Start of Extracted information
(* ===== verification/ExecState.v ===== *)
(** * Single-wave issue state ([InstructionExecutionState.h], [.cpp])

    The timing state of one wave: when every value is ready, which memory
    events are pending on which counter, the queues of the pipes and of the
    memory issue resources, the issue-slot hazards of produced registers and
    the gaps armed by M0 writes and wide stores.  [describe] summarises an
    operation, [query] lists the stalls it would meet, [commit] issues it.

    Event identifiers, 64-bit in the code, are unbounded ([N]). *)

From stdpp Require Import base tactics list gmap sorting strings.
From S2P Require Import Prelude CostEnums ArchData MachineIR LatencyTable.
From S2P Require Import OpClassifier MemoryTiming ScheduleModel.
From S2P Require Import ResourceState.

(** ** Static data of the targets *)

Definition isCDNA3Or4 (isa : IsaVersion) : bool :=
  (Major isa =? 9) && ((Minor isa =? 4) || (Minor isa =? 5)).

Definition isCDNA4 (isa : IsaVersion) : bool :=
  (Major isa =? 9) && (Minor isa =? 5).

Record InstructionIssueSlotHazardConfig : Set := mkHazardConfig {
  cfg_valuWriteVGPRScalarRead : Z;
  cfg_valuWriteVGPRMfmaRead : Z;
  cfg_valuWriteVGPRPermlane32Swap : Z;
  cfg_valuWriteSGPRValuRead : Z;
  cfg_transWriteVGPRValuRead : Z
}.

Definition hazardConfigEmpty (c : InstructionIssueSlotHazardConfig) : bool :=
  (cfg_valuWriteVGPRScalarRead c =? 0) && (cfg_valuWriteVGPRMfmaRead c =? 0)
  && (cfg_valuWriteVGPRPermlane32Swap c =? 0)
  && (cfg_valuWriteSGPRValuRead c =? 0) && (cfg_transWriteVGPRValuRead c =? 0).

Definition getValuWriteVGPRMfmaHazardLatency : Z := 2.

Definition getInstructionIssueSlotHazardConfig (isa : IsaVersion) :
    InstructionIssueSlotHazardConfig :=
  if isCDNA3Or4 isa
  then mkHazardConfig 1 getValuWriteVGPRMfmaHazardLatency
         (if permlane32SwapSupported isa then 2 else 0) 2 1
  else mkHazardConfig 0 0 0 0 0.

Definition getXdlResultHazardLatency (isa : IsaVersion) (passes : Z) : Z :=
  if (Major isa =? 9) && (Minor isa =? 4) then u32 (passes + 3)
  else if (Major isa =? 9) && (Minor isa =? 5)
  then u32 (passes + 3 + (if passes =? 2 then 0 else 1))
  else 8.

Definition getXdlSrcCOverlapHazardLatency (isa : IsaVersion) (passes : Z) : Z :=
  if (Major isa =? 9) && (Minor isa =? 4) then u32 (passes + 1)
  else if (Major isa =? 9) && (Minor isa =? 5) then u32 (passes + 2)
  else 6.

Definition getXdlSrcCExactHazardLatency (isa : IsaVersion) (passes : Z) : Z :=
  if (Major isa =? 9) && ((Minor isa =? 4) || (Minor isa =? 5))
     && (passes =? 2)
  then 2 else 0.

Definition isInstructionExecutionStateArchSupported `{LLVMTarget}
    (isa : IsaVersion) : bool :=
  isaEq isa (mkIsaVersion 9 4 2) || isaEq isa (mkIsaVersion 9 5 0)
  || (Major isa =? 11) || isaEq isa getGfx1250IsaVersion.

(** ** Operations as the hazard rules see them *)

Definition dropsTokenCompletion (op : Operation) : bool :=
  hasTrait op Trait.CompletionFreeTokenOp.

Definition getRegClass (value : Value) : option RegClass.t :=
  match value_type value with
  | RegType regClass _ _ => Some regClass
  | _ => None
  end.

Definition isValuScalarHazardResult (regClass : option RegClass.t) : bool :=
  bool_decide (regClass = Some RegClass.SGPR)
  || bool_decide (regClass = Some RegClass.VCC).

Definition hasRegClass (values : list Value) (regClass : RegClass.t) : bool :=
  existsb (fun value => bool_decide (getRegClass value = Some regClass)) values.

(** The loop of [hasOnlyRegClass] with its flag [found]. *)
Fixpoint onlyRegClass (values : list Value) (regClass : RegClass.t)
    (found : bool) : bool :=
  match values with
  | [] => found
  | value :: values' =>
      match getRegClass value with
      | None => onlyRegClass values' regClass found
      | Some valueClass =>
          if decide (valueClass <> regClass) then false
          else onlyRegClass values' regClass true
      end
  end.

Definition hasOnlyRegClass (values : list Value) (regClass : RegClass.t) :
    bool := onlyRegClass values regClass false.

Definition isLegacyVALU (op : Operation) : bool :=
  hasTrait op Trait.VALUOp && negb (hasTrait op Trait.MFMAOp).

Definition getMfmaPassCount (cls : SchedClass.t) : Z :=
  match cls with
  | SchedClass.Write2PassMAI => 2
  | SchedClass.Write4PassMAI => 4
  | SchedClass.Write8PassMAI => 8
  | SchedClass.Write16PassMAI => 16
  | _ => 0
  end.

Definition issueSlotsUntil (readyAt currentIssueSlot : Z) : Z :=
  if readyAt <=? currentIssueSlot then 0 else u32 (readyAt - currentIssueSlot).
End of Extracted information
Start of Extracted information
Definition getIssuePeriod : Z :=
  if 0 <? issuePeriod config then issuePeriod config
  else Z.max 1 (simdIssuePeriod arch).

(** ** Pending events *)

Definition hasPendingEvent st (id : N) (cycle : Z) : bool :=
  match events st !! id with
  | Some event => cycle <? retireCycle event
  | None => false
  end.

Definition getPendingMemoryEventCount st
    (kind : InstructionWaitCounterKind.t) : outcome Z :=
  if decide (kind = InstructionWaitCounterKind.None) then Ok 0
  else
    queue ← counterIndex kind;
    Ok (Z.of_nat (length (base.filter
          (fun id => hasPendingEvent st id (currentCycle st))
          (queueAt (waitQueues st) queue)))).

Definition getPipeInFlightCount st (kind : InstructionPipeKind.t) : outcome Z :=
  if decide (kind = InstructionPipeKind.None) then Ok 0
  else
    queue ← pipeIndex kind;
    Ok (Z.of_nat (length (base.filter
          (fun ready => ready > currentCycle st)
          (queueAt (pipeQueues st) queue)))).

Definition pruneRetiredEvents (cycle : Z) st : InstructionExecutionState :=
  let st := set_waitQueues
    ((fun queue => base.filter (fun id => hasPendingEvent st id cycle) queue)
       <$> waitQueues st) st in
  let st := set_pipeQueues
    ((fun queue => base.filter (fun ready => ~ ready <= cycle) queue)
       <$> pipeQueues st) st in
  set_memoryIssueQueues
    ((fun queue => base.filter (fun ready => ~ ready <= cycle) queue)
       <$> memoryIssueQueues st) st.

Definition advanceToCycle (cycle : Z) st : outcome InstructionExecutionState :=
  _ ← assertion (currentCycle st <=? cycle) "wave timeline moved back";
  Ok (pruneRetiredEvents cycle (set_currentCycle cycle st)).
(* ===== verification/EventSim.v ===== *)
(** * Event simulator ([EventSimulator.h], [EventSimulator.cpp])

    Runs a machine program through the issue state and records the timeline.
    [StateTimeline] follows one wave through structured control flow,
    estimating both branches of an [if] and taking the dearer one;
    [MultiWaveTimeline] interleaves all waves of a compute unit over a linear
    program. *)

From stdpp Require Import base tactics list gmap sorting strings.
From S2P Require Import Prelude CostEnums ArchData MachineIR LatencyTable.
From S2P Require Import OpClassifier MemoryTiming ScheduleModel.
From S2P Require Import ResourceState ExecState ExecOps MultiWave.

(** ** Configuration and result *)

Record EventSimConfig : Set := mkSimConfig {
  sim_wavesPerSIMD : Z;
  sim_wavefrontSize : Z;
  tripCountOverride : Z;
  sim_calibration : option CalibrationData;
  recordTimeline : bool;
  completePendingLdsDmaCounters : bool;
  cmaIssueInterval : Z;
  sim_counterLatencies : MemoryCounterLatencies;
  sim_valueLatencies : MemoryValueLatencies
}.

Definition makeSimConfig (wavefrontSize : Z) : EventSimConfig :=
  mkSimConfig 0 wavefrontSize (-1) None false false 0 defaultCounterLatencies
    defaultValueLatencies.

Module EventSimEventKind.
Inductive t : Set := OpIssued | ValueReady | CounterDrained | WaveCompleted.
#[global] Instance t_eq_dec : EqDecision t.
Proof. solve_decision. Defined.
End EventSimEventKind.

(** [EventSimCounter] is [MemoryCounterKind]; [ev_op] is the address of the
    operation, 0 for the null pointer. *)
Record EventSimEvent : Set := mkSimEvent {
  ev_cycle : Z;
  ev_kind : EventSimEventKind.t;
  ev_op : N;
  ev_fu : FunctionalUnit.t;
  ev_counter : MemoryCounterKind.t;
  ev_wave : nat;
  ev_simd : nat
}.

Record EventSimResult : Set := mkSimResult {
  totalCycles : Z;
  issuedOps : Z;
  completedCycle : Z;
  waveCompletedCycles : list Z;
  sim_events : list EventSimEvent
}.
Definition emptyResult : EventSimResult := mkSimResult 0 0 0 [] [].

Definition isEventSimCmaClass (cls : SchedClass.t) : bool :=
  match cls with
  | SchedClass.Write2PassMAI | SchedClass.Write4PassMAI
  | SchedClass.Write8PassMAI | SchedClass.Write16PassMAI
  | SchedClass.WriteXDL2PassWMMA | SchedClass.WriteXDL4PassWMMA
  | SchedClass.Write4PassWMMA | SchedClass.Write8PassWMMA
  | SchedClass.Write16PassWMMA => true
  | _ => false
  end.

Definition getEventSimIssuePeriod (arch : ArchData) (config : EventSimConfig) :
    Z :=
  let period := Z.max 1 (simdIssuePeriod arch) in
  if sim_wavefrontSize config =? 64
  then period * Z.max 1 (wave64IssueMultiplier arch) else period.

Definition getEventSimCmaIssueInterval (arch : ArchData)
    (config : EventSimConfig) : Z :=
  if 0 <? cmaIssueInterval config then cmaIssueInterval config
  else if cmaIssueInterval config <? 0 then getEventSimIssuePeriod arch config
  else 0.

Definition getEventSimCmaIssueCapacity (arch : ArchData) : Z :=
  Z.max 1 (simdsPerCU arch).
End of Extracted information
Instructions for the task:
Among the lines above, find the ones containing "Major" and copy them.

Task result:
  (Major isa =? 9) && ((Minor isa =? 4) || (Minor isa =? 5)).
  (Major isa =? 9) && (Minor isa =? 5).
  if (Major isa =? 9) && (Minor isa =? 4) then u32 (passes + 3)
  else if (Major isa =? 9) && (Minor isa =? 5)
  if (Major isa =? 9) && (Minor isa =? 4) then u32 (passes + 1)
  else if (Major isa =? 9) && (Minor isa =? 5) then u32 (passes + 2)
  if (Major isa =? 9) && ((Minor isa =? 4) || (Minor isa =? 5))
  || (Major isa =? 11) || isaEq isa getGfx1250IsaVersion.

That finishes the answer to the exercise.